Within the material below, how many lines carry the word "AReader"? Answer with a single number.
##### Provided data
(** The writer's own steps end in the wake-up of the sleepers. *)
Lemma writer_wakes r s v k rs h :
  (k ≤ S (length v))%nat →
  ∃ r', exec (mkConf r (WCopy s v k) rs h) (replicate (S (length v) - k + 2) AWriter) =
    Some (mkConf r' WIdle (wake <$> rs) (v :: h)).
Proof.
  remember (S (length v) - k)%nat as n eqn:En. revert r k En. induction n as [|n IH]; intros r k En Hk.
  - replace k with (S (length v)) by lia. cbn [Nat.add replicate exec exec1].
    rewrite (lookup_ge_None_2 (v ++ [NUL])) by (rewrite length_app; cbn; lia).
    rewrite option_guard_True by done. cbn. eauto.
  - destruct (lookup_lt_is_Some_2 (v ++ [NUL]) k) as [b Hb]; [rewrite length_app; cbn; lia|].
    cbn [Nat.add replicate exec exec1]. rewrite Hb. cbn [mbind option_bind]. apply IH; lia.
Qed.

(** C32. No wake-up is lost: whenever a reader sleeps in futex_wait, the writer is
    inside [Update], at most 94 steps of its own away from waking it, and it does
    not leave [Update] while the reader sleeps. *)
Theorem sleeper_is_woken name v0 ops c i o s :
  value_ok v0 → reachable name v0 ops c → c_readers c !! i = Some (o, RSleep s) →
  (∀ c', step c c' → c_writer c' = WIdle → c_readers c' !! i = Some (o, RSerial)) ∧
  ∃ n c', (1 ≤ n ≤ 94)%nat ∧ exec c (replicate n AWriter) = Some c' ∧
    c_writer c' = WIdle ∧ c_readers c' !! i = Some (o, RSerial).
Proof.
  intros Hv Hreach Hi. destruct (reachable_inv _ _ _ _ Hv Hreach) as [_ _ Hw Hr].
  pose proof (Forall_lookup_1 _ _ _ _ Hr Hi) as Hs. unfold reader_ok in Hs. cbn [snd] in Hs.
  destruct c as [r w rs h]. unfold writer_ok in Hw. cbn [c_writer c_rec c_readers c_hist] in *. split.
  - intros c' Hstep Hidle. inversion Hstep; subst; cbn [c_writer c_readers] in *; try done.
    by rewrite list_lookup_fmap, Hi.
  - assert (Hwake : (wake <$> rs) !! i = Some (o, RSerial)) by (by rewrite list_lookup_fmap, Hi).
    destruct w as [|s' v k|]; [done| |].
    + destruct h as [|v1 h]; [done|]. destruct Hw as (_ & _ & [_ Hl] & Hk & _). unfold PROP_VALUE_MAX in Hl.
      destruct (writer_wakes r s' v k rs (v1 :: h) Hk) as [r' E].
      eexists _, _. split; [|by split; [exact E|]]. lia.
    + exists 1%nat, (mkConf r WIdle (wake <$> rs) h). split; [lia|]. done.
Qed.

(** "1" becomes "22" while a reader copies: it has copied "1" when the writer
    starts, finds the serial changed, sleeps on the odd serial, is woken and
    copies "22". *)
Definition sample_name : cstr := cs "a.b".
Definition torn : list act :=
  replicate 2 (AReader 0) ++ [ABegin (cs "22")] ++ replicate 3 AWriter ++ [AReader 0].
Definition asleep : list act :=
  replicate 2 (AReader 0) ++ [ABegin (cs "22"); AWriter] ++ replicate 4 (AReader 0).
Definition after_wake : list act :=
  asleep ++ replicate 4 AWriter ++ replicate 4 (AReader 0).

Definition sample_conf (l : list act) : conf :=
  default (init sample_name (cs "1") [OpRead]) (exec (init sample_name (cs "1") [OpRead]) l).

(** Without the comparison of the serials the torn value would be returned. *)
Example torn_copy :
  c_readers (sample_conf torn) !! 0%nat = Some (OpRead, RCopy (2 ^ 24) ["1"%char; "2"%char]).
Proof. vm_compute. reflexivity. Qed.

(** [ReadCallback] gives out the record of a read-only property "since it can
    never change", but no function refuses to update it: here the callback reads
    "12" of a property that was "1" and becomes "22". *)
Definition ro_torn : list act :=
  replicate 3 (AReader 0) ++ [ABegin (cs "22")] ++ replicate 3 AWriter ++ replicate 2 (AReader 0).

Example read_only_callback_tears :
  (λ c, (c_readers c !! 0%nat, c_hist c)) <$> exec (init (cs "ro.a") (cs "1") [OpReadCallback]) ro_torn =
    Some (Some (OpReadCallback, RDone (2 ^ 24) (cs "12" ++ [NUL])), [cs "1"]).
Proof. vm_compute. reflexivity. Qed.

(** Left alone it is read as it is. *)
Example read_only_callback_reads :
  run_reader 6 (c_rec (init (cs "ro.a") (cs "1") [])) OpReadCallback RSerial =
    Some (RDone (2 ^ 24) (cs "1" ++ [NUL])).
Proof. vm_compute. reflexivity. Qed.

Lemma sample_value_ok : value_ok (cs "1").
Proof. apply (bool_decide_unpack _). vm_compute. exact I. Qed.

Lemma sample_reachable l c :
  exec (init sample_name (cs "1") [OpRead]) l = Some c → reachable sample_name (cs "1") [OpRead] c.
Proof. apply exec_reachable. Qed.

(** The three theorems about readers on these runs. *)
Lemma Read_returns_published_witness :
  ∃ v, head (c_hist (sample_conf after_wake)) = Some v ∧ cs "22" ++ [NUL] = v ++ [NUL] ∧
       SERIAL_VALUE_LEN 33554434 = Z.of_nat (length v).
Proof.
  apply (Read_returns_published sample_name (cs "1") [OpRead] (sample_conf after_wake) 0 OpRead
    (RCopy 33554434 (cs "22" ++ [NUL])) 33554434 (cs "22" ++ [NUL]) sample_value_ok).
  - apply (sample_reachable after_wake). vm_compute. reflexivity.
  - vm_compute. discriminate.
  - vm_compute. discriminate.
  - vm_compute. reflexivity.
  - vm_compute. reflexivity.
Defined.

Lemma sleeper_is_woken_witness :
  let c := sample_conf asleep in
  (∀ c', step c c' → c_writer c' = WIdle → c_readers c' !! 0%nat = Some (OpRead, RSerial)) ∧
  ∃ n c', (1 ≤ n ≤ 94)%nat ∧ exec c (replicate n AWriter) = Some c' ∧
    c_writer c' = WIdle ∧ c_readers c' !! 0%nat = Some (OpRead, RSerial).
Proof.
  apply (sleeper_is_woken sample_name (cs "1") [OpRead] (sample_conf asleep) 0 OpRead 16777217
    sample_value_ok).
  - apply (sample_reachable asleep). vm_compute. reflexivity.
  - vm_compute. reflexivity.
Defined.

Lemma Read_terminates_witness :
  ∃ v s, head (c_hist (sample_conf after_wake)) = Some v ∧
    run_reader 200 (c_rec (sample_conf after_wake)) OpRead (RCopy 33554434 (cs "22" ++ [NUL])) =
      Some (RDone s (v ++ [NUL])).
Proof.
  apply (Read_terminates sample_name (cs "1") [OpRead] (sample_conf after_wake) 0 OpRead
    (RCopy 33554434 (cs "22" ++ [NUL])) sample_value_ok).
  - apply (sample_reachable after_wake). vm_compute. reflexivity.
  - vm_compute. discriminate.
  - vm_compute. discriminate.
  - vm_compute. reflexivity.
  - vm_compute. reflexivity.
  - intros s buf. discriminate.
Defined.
##########
**Exercise answer:** 4